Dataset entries
------------------------
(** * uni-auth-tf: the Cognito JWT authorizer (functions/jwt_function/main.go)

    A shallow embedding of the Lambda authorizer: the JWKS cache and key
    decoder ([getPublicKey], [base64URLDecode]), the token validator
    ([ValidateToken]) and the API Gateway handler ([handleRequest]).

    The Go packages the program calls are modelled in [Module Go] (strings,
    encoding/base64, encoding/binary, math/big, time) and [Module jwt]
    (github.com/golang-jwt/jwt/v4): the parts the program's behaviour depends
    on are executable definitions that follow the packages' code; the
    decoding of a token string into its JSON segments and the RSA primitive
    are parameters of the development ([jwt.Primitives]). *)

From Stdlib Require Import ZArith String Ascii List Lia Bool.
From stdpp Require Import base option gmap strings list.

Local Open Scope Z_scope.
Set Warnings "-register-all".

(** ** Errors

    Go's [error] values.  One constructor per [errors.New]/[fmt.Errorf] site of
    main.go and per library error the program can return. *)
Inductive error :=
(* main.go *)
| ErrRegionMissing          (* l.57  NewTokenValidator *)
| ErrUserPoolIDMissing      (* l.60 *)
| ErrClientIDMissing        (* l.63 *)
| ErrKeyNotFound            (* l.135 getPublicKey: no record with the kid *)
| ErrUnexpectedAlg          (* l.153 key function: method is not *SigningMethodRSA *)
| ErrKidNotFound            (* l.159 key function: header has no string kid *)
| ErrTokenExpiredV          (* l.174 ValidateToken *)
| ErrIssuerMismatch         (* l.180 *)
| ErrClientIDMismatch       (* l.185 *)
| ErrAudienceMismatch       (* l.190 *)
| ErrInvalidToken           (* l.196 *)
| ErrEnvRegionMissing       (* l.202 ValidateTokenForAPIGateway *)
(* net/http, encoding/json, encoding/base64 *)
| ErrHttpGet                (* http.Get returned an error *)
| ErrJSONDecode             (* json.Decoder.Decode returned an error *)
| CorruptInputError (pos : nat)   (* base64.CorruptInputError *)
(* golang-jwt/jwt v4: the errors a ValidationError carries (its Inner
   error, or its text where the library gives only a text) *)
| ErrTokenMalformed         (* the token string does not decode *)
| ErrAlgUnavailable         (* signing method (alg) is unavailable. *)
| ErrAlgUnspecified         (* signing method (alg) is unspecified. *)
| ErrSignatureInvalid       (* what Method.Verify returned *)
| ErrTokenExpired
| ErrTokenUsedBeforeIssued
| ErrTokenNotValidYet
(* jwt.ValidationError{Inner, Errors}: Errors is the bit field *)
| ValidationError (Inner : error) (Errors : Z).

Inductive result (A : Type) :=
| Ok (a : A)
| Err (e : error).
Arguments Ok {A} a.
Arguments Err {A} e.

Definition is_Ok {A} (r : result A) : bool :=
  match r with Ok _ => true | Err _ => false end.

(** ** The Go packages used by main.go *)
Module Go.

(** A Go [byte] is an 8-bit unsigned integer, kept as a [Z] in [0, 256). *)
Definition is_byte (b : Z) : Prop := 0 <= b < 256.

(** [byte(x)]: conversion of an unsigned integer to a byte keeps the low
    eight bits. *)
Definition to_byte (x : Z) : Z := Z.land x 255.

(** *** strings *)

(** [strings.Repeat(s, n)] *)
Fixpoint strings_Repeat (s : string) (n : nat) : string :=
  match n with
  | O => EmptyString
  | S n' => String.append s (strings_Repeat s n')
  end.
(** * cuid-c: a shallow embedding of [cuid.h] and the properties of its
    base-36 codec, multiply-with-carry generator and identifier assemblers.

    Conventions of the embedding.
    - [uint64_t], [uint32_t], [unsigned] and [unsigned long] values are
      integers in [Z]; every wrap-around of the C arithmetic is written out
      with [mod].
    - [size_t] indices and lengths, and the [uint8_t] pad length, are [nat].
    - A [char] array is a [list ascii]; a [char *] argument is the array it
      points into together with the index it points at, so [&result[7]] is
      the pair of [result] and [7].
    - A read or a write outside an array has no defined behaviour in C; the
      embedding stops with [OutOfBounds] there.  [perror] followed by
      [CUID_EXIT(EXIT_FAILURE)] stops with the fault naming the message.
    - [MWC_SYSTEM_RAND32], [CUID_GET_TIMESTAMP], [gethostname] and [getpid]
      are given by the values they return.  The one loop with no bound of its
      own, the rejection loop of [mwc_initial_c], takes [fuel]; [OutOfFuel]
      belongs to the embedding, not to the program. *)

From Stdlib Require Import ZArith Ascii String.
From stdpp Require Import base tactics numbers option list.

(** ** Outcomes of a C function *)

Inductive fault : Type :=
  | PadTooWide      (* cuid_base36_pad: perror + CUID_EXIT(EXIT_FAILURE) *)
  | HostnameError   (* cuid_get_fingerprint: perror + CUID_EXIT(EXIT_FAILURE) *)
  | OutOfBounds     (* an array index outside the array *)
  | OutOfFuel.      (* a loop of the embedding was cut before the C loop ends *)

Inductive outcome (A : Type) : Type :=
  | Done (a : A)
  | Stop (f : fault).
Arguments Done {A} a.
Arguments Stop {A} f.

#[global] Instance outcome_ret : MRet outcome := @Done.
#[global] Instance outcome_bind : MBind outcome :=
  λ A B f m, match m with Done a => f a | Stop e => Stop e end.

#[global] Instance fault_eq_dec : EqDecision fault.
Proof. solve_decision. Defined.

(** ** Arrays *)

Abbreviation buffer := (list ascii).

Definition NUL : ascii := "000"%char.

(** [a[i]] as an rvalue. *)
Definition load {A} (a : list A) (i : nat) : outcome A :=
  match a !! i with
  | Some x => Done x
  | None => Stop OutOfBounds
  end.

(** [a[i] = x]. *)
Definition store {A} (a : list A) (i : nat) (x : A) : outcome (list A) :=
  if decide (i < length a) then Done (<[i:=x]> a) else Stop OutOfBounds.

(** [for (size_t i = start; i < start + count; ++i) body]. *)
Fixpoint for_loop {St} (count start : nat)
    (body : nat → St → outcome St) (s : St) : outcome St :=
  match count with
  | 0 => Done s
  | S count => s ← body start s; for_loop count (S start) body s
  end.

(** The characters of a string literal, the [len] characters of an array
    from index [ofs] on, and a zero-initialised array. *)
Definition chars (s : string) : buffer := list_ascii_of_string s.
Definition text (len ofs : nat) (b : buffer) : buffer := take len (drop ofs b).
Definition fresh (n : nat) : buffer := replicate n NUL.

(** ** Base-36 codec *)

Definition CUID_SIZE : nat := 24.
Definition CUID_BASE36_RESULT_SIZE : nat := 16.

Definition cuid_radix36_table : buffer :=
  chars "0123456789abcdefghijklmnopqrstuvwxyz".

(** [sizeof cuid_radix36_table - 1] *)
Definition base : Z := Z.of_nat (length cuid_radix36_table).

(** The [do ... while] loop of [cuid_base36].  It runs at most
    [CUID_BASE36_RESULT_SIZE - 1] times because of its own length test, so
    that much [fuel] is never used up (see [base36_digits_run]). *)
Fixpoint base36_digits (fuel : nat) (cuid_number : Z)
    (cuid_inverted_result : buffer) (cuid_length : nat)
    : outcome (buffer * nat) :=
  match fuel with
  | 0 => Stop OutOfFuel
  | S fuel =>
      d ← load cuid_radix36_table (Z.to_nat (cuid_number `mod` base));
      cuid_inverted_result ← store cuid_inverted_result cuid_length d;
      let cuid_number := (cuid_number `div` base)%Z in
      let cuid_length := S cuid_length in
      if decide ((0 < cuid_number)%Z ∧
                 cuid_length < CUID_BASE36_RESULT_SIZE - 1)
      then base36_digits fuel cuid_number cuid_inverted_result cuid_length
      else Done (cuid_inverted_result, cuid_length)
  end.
------------------------
Each line above is to be repeated exactly.

▸ COMPLETED EXERCISE:
(** * uni-auth-tf: the Cognito JWT authorizer (functions/jwt_function/main.go)

    A shallow embedding of the Lambda authorizer: the JWKS cache and key
    decoder ([getPublicKey], [base64URLDecode]), the token validator
    ([ValidateToken]) and the API Gateway handler ([handleRequest]).

    The Go packages the program calls are modelled in [Module Go] (strings,
    encoding/base64, encoding/binary, math/big, time) and [Module jwt]
    (github.com/golang-jwt/jwt/v4): the parts the program's behaviour depends
    on are executable definitions that follow the packages' code; the
    decoding of a token string into its JSON segments and the RSA primitive
    are parameters of the development ([jwt.Primitives]). *)

From Stdlib Require Import ZArith String Ascii List Lia Bool.
From stdpp Require Import base option gmap strings list.

Local Open Scope Z_scope.
Set Warnings "-register-all".

(** ** Errors

    Go's [error] values.  One constructor per [errors.New]/[fmt.Errorf] site of
    main.go and per library error the program can return. *)
Inductive error :=
(* main.go *)
| ErrRegionMissing          (* l.57  NewTokenValidator *)
| ErrUserPoolIDMissing      (* l.60 *)
| ErrClientIDMissing        (* l.63 *)
| ErrKeyNotFound            (* l.135 getPublicKey: no record with the kid *)
| ErrUnexpectedAlg          (* l.153 key function: method is not *SigningMethodRSA *)
| ErrKidNotFound            (* l.159 key function: header has no string kid *)
| ErrTokenExpiredV          (* l.174 ValidateToken *)
| ErrIssuerMismatch         (* l.180 *)
| ErrClientIDMismatch       (* l.185 *)
| ErrAudienceMismatch       (* l.190 *)
| ErrInvalidToken           (* l.196 *)
| ErrEnvRegionMissing       (* l.202 ValidateTokenForAPIGateway *)
(* net/http, encoding/json, encoding/base64 *)
| ErrHttpGet                (* http.Get returned an error *)
| ErrJSONDecode             (* json.Decoder.Decode returned an error *)
| CorruptInputError (pos : nat)   (* base64.CorruptInputError *)
(* golang-jwt/jwt v4: the errors a ValidationError carries (its Inner
   error, or its text where the library gives only a text) *)
| ErrTokenMalformed         (* the token string does not decode *)
| ErrAlgUnavailable         (* signing method (alg) is unavailable. *)
| ErrAlgUnspecified         (* signing method (alg) is unspecified. *)
| ErrSignatureInvalid       (* what Method.Verify returned *)
| ErrTokenExpired
| ErrTokenUsedBeforeIssued
| ErrTokenNotValidYet
(* jwt.ValidationError{Inner, Errors}: Errors is the bit field *)
| ValidationError (Inner : error) (Errors : Z).

Inductive result (A : Type) :=
| Ok (a : A)
| Err (e : error).
Arguments Ok {A} a.
Arguments Err {A} e.

Definition is_Ok {A} (r : result A) : bool :=
  match r with Ok _ => true | Err _ => false end.

(** ** The Go packages used by main.go *)
Module Go.

(** A Go [byte] is an 8-bit unsigned integer, kept as a [Z] in [0, 256). *)
Definition is_byte (b : Z) : Prop := 0 <= b < 256.

(** [byte(x)]: conversion of an unsigned integer to a byte keeps the low
    eight bits. *)
Definition to_byte (x : Z) : Z := Z.land x 255.

(** *** strings *)

(** [strings.Repeat(s, n)] *)
Fixpoint strings_Repeat (s : string) (n : nat) : string :=
  match n with
  | O => EmptyString
  | S n' => String.append s (strings_Repeat s n')
  end.
(** * cuid-c: a shallow embedding of [cuid.h] and the properties of its
    base-36 codec, multiply-with-carry generator and identifier assemblers.

    Conventions of the embedding.
    - [uint64_t], [uint32_t], [unsigned] and [unsigned long] values are
      integers in [Z]; every wrap-around of the C arithmetic is written out
      with [mod].
    - [size_t] indices and lengths, and the [uint8_t] pad length, are [nat].
    - A [char] array is a [list ascii]; a [char *] argument is the array it
      points into together with the index it points at, so [&result[7]] is
      the pair of [result] and [7].
    - A read or a write outside an array has no defined behaviour in C; the
      embedding stops with [OutOfBounds] there.  [perror] followed by
      [CUID_EXIT(EXIT_FAILURE)] stops with the fault naming the message.
    - [MWC_SYSTEM_RAND32], [CUID_GET_TIMESTAMP], [gethostname] and [getpid]
      are given by the values they return.  The one loop with no bound of its
      own, the rejection loop of [mwc_initial_c], takes [fuel]; [OutOfFuel]
      belongs to the embedding, not to the program. *)

From Stdlib Require Import ZArith Ascii String.
From stdpp Require Import base tactics numbers option list.

(** ** Outcomes of a C function *)

Inductive fault : Type :=
  | PadTooWide      (* cuid_base36_pad: perror + CUID_EXIT(EXIT_FAILURE) *)
  | HostnameError   (* cuid_get_fingerprint: perror + CUID_EXIT(EXIT_FAILURE) *)
  | OutOfBounds     (* an array index outside the array *)
  | OutOfFuel.      (* a loop of the embedding was cut before the C loop ends *)

Inductive outcome (A : Type) : Type :=
  | Done (a : A)
  | Stop (f : fault).
Arguments Done {A} a.
Arguments Stop {A} f.

#[global] Instance outcome_ret : MRet outcome := @Done.
#[global] Instance outcome_bind : MBind outcome :=
  λ A B f m, match m with Done a => f a | Stop e => Stop e end.

#[global] Instance fault_eq_dec : EqDecision fault.
Proof. solve_decision. Defined.

(** ** Arrays *)

Abbreviation buffer := (list ascii).

Definition NUL : ascii := "000"%char.

(** [a[i]] as an rvalue. *)
Definition load {A} (a : list A) (i : nat) : outcome A :=
  match a !! i with
  | Some x => Done x
  | None => Stop OutOfBounds
  end.

(** [a[i] = x]. *)
Definition store {A} (a : list A) (i : nat) (x : A) : outcome (list A) :=
  if decide (i < length a) then Done (<[i:=x]> a) else Stop OutOfBounds.

(** [for (size_t i = start; i < start + count; ++i) body]. *)
Fixpoint for_loop {St} (count start : nat)
    (body : nat → St → outcome St) (s : St) : outcome St :=
  match count with
  | 0 => Done s
  | S count => s ← body start s; for_loop count (S start) body s
  end.

(** The characters of a string literal, the [len] characters of an array
    from index [ofs] on, and a zero-initialised array. *)
Definition chars (s : string) : buffer := list_ascii_of_string s.
Definition text (len ofs : nat) (b : buffer) : buffer := take len (drop ofs b).
Definition fresh (n : nat) : buffer := replicate n NUL.

(** ** Base-36 codec *)

Definition CUID_SIZE : nat := 24.
Definition CUID_BASE36_RESULT_SIZE : nat := 16.

Definition cuid_radix36_table : buffer :=
  chars "0123456789abcdefghijklmnopqrstuvwxyz".

(** [sizeof cuid_radix36_table - 1] *)
Definition base : Z := Z.of_nat (length cuid_radix36_table).

(** The [do ... while] loop of [cuid_base36].  It runs at most
    [CUID_BASE36_RESULT_SIZE - 1] times because of its own length test, so
    that much [fuel] is never used up (see [base36_digits_run]). *)
Fixpoint base36_digits (fuel : nat) (cuid_number : Z)
    (cuid_inverted_result : buffer) (cuid_length : nat)
    : outcome (buffer * nat) :=
  match fuel with
  | 0 => Stop OutOfFuel
  | S fuel =>
      d ← load cuid_radix36_table (Z.to_nat (cuid_number `mod` base));
      cuid_inverted_result ← store cuid_inverted_result cuid_length d;
      let cuid_number := (cuid_number `div` base)%Z in
      let cuid_length := S cuid_length in
      if decide ((0 < cuid_number)%Z ∧
                 cuid_length < CUID_BASE36_RESULT_SIZE - 1)
      then base36_digits fuel cuid_number cuid_inverted_result cuid_length
      else Done (cuid_inverted_result, cuid_length)
  end.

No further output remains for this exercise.